What Your Facebook Behavior Says About You


With over 500 million active users and the average user having 130 friends*, we’ve pretty much seen it all when it comes to online behavior and personas. The premise of the site makes it easy to create new impressions by showing other sides of yourself. Shy people may find confidence behind the keyboard to share aspects of their lives that they wouldn’t in a face-to-face setting, and others love having the ability to share elements of their daily lives with many people at once.

Whatever your reasons for engaging with Facebook, your online behavior can reveal certain elements of your personality, perhaps ones you didn’t intend. Here are just a few.

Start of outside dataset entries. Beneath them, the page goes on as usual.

Lemma run_op_inv (alive : WindowKey -> Prop) (o : store_op) (wx : W * WriteBackWindowStore) :
  wb_key (op_key o) -> (forall k, alive k -> keeps k (WbOp o)) -> wb_inv alive wx -> wb_inv alive (run_op o wx).2.
Proof.
  intros [Hk Hsql] Hkeep (Hok & Hkeys & Halive).
  destruct (run_op_spec o wx Hok Hk) as (_ & Hp & Hw & _ & Hmarks).
  destruct (run_op_view o (wb_primary wx.2) Hok Hk) as [Hok' Hview].
  unfold wb_inv, stored, wb_view in *. rewrite Hp, Hw. split_and!; [done| |].
  - intros k Hin. destruct (decide (k = op_key o)) as [->|Hne]; [done|]. apply Hkeys.
    destruct o as [j|j e n|j]; simpl in *; destruct Hmarks as [Hm1 Hm2]; rewrite Hm1, Hm2 in Hin; [done| |set_solver].
    destruct (Z.eqb _ _); set_solver.
  - intros k Hkk Ha. destruct (Halive k Hkk Ha) as [Hne Hst]. rewrite Hview by apply Hkk. specialize (Hkeep k Ha).
    destruct o as [j|j e n|j]; simpl in *; destruct Hmarks as [Hm1 Hm2]; rewrite Hm1, Hm2; [done| |].
    + split; [done|]. intros Hnd. destruct (Z.eqb _ _); rewrite ?andb_true_r, ?andb_false_r.
      * rewrite bool_decide_eq_false_2 by set_solver. apply Hst. set_solver.
      * apply Hst. set_solver.
    + split; [set_solver|]. intros Hnd. rewrite bool_decide_eq_false_2 by done. apply Hst. set_solver.
Qed.

Lemma run_call_inv (alive : WindowKey -> Prop) (c : wb_call) (wx : W * WriteBackWindowStore) :
  call_ok c -> (forall k, alive k -> keeps k c) -> wb_inv alive wx -> wb_inv alive (run_call c wx).2.
Proof.
  intros Hc Hkeep Hinv. destruct c as [o| |t e n lo hi|now|]; simpl.
  - pose proof (run_op_inv alive o wx Hc Hkeep Hinv) as Ho. unfold bindM, retM. by destruct (run_op o wx) as [r wx'].
  - unfold bindM, retM. pose proof (flush_sync_inv alive wx Hinv) as Hf. by destruct (flush_sync wx) as [[] wx'].
  - unfold bindM, wb_query_range. destruct (negb _); [done|]. unfold bindM.
    pose proof (flush_sync_inv alive wx Hinv) as Hf. destruct (flush_sync wx) as [[] [w1 x1]]. simpl.
    pose proof (duck_query_range_committed (wb_warm x1) t e n lo hi w1) as [Ht Hs].
    destruct (duck_query_range (wb_warm x1) t e n lo hi w1) as [r w2]. simpl in *.
    unfold wb_inv, stored, committed in *. simpl in *. by rewrite Ht, Hs.
  - destruct wx as [w x]. unfold bindM, retM, wb_tick. simpl. unfold inprocess_tick. by rewrite set_primary_same.
  - destruct wx as [w x]. exact Hinv.
Qed.

Lemma run_calls_inv (alive : WindowKey -> Prop) (cs : list wb_call) : forall (wx : W * WriteBackWindowStore),
  Forall call_ok cs -> (forall k, alive k -> Forall (keeps k) cs) -> wb_inv alive wx -> wb_inv alive (run_calls cs wx).2.
Proof.
  induction cs as [|c cs IH]; intros wx Hcs Hkeep Hinv; [done|]. apply Forall_cons in Hcs as [Hc Hcs].
  cbn [run_calls]. unfold bindM, retM. pose proof (run_call_inv alive c wx Hc) as Hstep.
  destruct (run_call c wx) as [r wx1]. specialize (IH wx1 Hcs).
  destruct (run_calls cs wx1) as [rs wx2]. apply IH.
  - intros k Ha. by apply Hkeep, Forall_cons in Ha as [_ ?].
  - apply Hstep; [|done]. intros k Ha. by apply Hkeep, Forall_cons in Ha as [? _].
Qed.

(** No call but an operation changes the in-process store. *)
Lemma run_call_primary (c : wb_call) (alive : WindowKey -> Prop) (wx : W * WriteBackWindowStore) :
  call_ok c -> wb_inv alive wx ->
  (forall m : window_table, (forall k, plain_key k -> wb_view wx k = map_value m k) ->
    (run_call c wx).1 = (spec_ops (op_of c) m).1 /\
    forall k, plain_key k -> wb_view (run_call c wx).2 k = map_value (spec_ops (op_of c) m).2 k).
Proof.
  intros Hc (Hok & Hkeys & _) m Hm. unfold wb_view in *. destruct c as [o| |t e n lo hi|now|]; simpl.
  - destruct Hc as [Hk _]. unfold bindM, retM.
    destruct (run_op_spec o wx Hok Hk) as (Hr & Hp & _).
    pose proof (run_op_refines o (wb_primary wx.2) m) as Href. destruct (Href Hok Hk Hm) as (Hr' & _ & Hv).
    destruct (run_op o wx) as [r wx']. simpl in *. rewrite Hp, Hr, Hr'. by destruct (spec_op o m).
  - unfold bindM, retM. destruct (flush_sync_spec wx) as (Hp & _); [intros k [?|?]; apply Hkeys; auto|].
    destruct (flush_sync wx) as [[] wx']. simpl in *. by rewrite Hp.
  - unfold bindM, retM, wb_query_range. destruct (negb _); [done|]. unfold bindM.
    destruct (flush_sync_spec wx) as (Hp & _); [intros k [?|?]; apply Hkeys; auto|].
    destruct (flush_sync wx) as [[] [w1 x1]]. simpl in *.
    destruct (duck_query_range (wb_warm x1) t e n lo hi w1) as [r w2]. simpl. by rewrite Hp.
  - by destruct wx.
  - by destruct wx.
Qed.

Lemma run_calls_spec (alive : WindowKey -> Prop) (cs : list wb_call) :
  forall (wx : W * WriteBackWindowStore) (m : window_table),
  Forall call_ok cs -> (forall k, alive k -> Forall (keeps k) cs) -> wb_inv alive wx ->
  (forall k, plain_key k -> wb_view wx k = map_value m k) ->
  (run_calls cs wx).1 = (spec_ops (flat_map op_of cs) m).1 /\
  forall k, plain_key k -> wb_view (run_calls cs wx).2 k = map_value (spec_ops (flat_map op_of cs) m).2 k.
Proof.
  induction cs as [|c cs IH]; intros wx m Hcs Hkeep Hinv Hm; [done|]. apply Forall_cons in Hcs as [Hc Hcs].
  destruct (run_call_primary c alive wx Hc Hinv m Hm) as [Hr Hv].
  assert (Hinv' : wb_inv alive (run_call c wx).2).
  { apply run_call_inv; [done| |done]. intros k Ha. by apply Hkeep, Forall_cons in Ha as [? _]. }
  cbn [run_calls]. unfold bindM, retM. destruct (run_call c wx) as [r wx1]. simpl in Hr, Hv, Hinv'.
  assert (Hkeep2 : forall k, alive k -> Forall (keeps k) cs).
  { intros k Ha. apply Hkeep in Ha. by apply Forall_cons in Ha as [_ Ha]. }
  destruct (IH wx1 _ Hcs Hkeep2 Hinv' Hv) as [Hrs Hv2].
  destruct (run_calls cs wx1) as [rs wx2]. simpl in *. subst r rs.
  destruct c as [o| | | |]; simpl in *; try done.
  destruct (spec_op o m) as [r1 m1]. simpl in *. by destruct (spec_ops (flat_map op_of cs) m1).
Qed.

(** Seeding an in-process store whose entries for the rows are empty. *)
Lemma seed_rows_spec (rows : list (WindowKey * WindowValue)) : forall (p : InProcessWindowStore),
  inprocess_ok p -> NoDup rows.*1 -> Forall plain_key rows.*1 ->
  (forall k, k ∈ rows.*1 -> inprocess_view p k = WindowValue_zero) ->
  let p' := (seed_rows rows p).2 in
  inprocess_ok p' /\ forall j, plain_key j ->
    (forall v, (j, v) ∈ rows -> inprocess_view p' j = v) /\ (j ∉ rows.*1 -> inprocess_view p' j = inprocess_view p j).
Proof.
  induction rows as [|[k v] rows IH]; intros p Hok Hnd Hpl Hz; cbn [seed_rows].
  { split; [done|]. intros j _. split; [by intros v ?%not_elem_of_nil|done]. }
  simpl in *. apply NoDup_cons in Hnd as [Hni Hnd]. apply Forall_cons in Hpl as [Hk Hpl]. unfold bindM.
  destruct (inprocess_cas_spec k WindowValue_zero v p Hok Hk) as (p1 & -> & Hok1 & Hv1).
  rewrite (Hz k) in Hv1 by left. simpl in Hv1.
  destruct (IH p1 Hok1 Hnd Hpl) as [Hok2 Hv2].
  { intros j Hj. rewrite Hv1 by (rewrite Forall_forall in Hpl; by apply Hpl). rewrite bool_decide_eq_false_2; simpl.
    - apply Hz. by right.
    - by intros ->. }
  split; [done|]. intros j Hj. destruct (Hv2 j Hj) as [Hin Hout]. split.
  - intros v' [[= -> ->]|Hin']%elem_of_cons; [|by apply Hin].
    rewrite Hout by done. rewrite Hv1 by done. by rewrite bool_decide_eq_true_2.
  - intros Hni'. apply not_elem_of_cons in Hni' as [Hne Hni']. rewrite Hout, Hv1 by done.
    by rewrite bool_decide_eq_false_2.
Qed.

(** A store over a database that does not fail starts with its rows. *)
Lemma wb_new_spec (n : Z) (warm : DuckDbWindowStore) (config : WriteBackConfig) (w : W) :
  0 < n -> dd_available warm = true -> db_reliable w -> db_saved w = None ->
  (forall k, is_Some (db_table w !! k) -> wb_key k) ->
  let '(x, w') := wb_new (inprocess_new n) warm config w in
  wb_inv (fun _ => True) (w', x) /\ wb_warm x = warm /\ db_reliable w' /\ db_saved w' = None /\
  db_table w' = db_table w /\ wb_dirty x = ∅ /\ wb_expired x = ∅ /\
  forall k, plain_key k -> wb_view (w', x) k = map_value (db_table w) k.
Proof.
  intros Hn Hav Hrel Hs Hkeys. unfold wb_new, load_warm_tier, bindM, retM, on_warm, on_primary. rewrite Hav. simpl.
  destruct (scan_warm_tier_reliable warm w Hav Hrel Hs) as (rows & w1 & -> & Hperm & Ht & Hs1 & Hrel1). simpl.
  assert (Hrow : forall k v, (k, v) ∈ rows <-> db_table w !! k = Some v).
  { intros k v. by rewrite Hperm, elem_of_map_to_list. }
  assert (Hnd : NoDup rows.*1) by (rewrite Hperm; apply NoDup_fst_map_to_list).
  destruct (seed_rows_spec rows (inprocess_new n) (inprocess_new_ok n Hn) Hnd) as [Hok Hview].
  { apply Forall_forall. intros k Hk. apply list_elem_of_fmap in Hk as ([k' v] & -> & Hin).
    apply Hrow in Hin. by destruct (Hkeys k' ltac:(by eexists)). }
  { intros k _. apply inprocess_new_view. }
  destruct (seed_rows rows (inprocess_new n)) as [[] p]. simpl in *.
  assert (Hv : forall k, plain_key k -> inprocess_view p k = map_value (db_table w) k).
  { intros k Hk. destruct (Hview k Hk) as [Hin Hout]. unfold map_value. destruct (db_table w !! k) as [v|] eqn:Hl.
    - by apply Hin, Hrow.
    - rewrite Hout; [apply inprocess_new_view|]. intros Hk'. apply list_elem_of_fmap in Hk' as ([k' v] & -> & Hin').
      apply Hrow in Hin'. simpl in Hl. congruence. }
  split_and!; try done. unfold wb_inv, stored, wb_view, committed. simpl. rewrite Hs1. simpl. rewrite Ht. split_and!.
  - done.
  - intros k [Hk|[Hk|Hk]]; [set_solver|set_solver|by apply Hkeys].
  - intros k [Hk _] _. split; [set_solver|]. intros _. symmetry. by apply Hv.
Qed.

(** The expired half of a flush on a database that does not fail. *)
Lemma flush_expired_reliable (keys : list WindowKey) : forall (w : W) (x : WriteBackWindowStore),
  dd_available (wb_warm x) = true -> db_reliable w -> db_saved w = None -> Forall sql_key keys ->
  let '(_, (w', x')) := flush_expired keys (w, x) in
  x' = x /\ db_reliable w' /\ db_saved w' = None /\
  forall j, db_table w' !! j = if decide (j ∈ keys) then None else db_table w !! j.
Proof.
  induction keys as [|k keys IH]; intros w x Hav Hrel Hs Hks; [done|]. apply Forall_cons in Hks as [Hk Hks].
  cbn [flush_expired]. unfold bindM, on_warm.
  destruct (duck_expire_reliable (wb_warm x) k w Hav Hrel Hs Hk) as (Hrel1 & Hs1 & Ht1).
  destruct (duck_expire (wb_warm x) k w) as [r w1]. simpl in *. specialize (IH w1 x Hav Hrel1 Hs1 Hks).
  destruct (flush_expired keys (w1, x)) as [[] [w2 x2]]. destruct IH as (-> & Hrel2 & Hs2 & Ht2).
  split_and!; [done..|]. intros j. rewrite Ht2, Ht1. destruct (decide (j ∈ keys)) as [Hin|Hni].
  - by rewrite decide_True by (by right).
  - destruct (decide (j = k)) as [->|Hne]; [by rewrite lookup_delete_eq, decide_True by left|].
    by rewrite lookup_delete_ne, decide_False by set_solver.
Qed.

If You: Update several times per day with every little detail of your life
Then You: May have a circle of Facebook friends who are truly interested in what you had for breakfast or your child’s potty-training progress. There is likely a larger group who doesn’t care. Professional contacts may question your judgment.

If You: Judge people who update several times per day with every little detail of their lives
Then You: Share an opinion with many others. However, keep in mind that people have different reasons for interacting with online social communities. If it isn’t hurting anyone, why worry about it?

If You: Friend your personal and professional contacts on the same page (not a fan page) and proceed to broadcast and sell all the livelong day
Then You: Need to look up the definition of “online community,” and pay particular attention to the word “community.”

If You: Unfriend. Then refriend. Then unfriend. Then refriend.
Then You: Really need to grow up. Sadly, this doesn’t apply solely to teens. It has been the case where grown adults become irritated with others and unfriend them to make a point, only to refriend them after patching things up - a passive-aggressive move since many have several Facebook friends and don’t usually realize they’ve been unfriended (oh, the horror).

If You: Frequently stop in your tracks to update your Facebook status, i.e. while marching in a parade, while standing at the altar during your nephew’s baptism, during a first date, or right in the middle of a fitness instructor training (just sayin’)....
Then You: May have a serious problem and could be missing out on the fullness of each experience.

If You: Enjoy posting to your status cryptic updates or inside jokes that only one or two people will understand
Then You: Risk alienating everyone else. Then again, annoying as it may be, if you aren’t hurting anyone, who really cares?